A história da V República francesa, regime que no final dos anos 50 pôs fim
a um modelo parlamentar atribulado e visivelmente ineficaz, tornou muito
evidente que o sistema partidário se transformou, naquele país, numa dimensão puramente
subsidiária na afirmação da vontade política. Quero com isto dizer que, à
esquerda e à direita, a dinâmica de agregação de forças se revela dependente de
lógicas conjunturais e, frequentemente, do apoio a alguns atores políticos. A
meu ver, os dias que aí vêm, vão confirmar isto de modo claro.
Durante alguns anos, o Partido Comunista Francês foi a exceção, conseguindo
sobreviver e prolongar, nesse regime constitucional quase imposto por De Gaulle,
um forte poder de influência política que, em particular, lhe advinha da sua força
sindical, como eficaz contra-poder. Curiosamente, os comunistas iniciaram aí o
seu imparável declínio, com a cooptação para o governo com que François
Mitterrand consagrou a sua vitória presidencial.
Convém lembrar que o Partido Socialista Francês é uma
« construção » de Mitterrand, feita pela agregação de várias
estruturas, clubes e sensibilidades socialistas, desejosas de esquecer o
passado pouco glorioso, na IV República, da estrutura dominante nesse setor.
Com a linha que impôs no início do governo, a partir da sua vitória em 1981,
Mitterrand « secou » o terreno à sua esquerda e ligou o PS a uma
agenda que tornou mesmo a expressão « social-democrata » num anátema.
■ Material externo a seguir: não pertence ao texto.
(* ===== verification/V4Machine.v ===== *)
(** * Failover: the state machine

    The rest of the running failover relationship of server/failover.c: the state of
    this server and what follows from the partner's, the service a client gets, balancing of
    pools, and the handling of the partner's messages.

    A state is a number, since a partner may send any byte. *)

From S2P Require Import Prelude BindingStates FailoverLeases V4State V4Queues V4Leases.

#[local] Open Scope Z_scope.

(** The members the decisions about single leases read. *)
Definition view_failover (f : failover) : failover_state :=
  {| i_am := f_i_am f; service_state := f_service_state f; me_stos := f_me_stos f; mclt := f_mclt f;
     hba := f_hba f; load_balance_max_secs := 0 |}.
Definition view_lease (s : lease) (f : option failover) : lease4 :=
  {| binding_state := l_binding_state s; desired_binding_state := l_desired_binding_state s;
     rewind_binding_state := l_rewind_binding_state s; ends := l_ends s; tsfp := l_tsfp s; cltt := l_cltt s;
     uid := default [] (l_uid s); hbuf := l_hbuf s; lease_pool4 := (fun _ => view_failover <$> f) <$> l_pool s |}.
Definition view_message (m : message) : bndupd :=
  {| options_present := m_options_present m; msg_cltt := m_cltt m; binding_status := m_binding_status m |}.

Definition has_option (m : message) (b : Z) : bool := negb (Z.land (m_options_present m) b =? 0).

(** [peer_wants_lease (l)] *)
Definition peer_wants (s : lease) : M4 bool :=
  f ← failover_peer s; v ← follow (peer_wants_lease (view_lease s f)); mret (negb (v =? 0)).

(** [((total * percent) + 50) / 100] *)
Definition percent_of (total percent : Z) : Z := to_int (u32 (u32 (total * percent) + 50) / 100).

Definition secondary_not_hoarding (f : failover) (p : pool) : bool :=
  let total := p_free_leases p + p_backup_leases p in
  let hold := percent_of total (f_max_lease_ownership f) in
  let lts := Z.quot (p_free_leases p - p_backup_leases p) 2 in
  - hold <? lts.

(** ** Service *)

Definition dhcp_failover_set_service_state : M4 unit :=
  f ← get4 peer;
  let me := f_me_state f in
  v ← (if me =? partner_down then mret service_partner_down
       else if me =? normal then mret cooperating
       else if me =? communications_interrupted then mret not_cooperating
       else if me =? startup then mret service_startup
       else if case_of me [unknown_state; resolution_interrupted; potential_conflict; conflict_done; recover; shut_down; paused;
                           recover_wait; recover_done] then mret not_responding
       else log_fatal);
  set_peer4 (set_f_service_state v) ;;
  when4 (negb (bool_decide (v = not_responding)) &&
         case_of (f_partner_state f) [partner_down; potential_conflict; conflict_done; resolution_interrupted])
    (set_peer4 (set_f_service_state not_responding)).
É o ressurgimento dessa dualidade esquerda-direita que se verifica nesta
eleição presidencial, com Hamon e Macron a prenunciarem o que, com toda a
certeza, será a implosão do PSF.
À direita, desde De Gaulle, as forças políticas foram sempre desenhadas em
torno dos presidentes, com o chamado « centro » a ser chamado a
compor o ramalhete. Sem uma tradição democrata-cristã, o centro optou por uma
« fulanização » (como aconteceu com Giscard d’Estaing) ou um vago credo
liberal. Mitterrand tinha razão, quando ironizava que « em França, o
centro não está nem à esquerda, nem à esquerda », isto é, é um parceiro
tradicional da direita.
Assumindo que Emmanuel Macron ganha as eleições, com quem governará, partindo-se
do princípio que, no sufrágio legislativo subsequente, a direita de Sarkozy e
do « Les Republicains » sairão seguramente maioritários ? Como
se comporá a « majorité presidentielle » no pós-Hollande e
pós-PSF ? Terão futuro governativo as figuras da direita socialista que
entretanto se juntaram ao « presidente Macron » ? E como se
comportará, em termos de projeto, a direita democrática, desafiada pelo
crecimento do Front National de Le Pen ?
(O leitor terá notado que dou Le Pen por derrotada. É isso mesmo, embora eu
me tenha enganado no Brexit e em Trump.)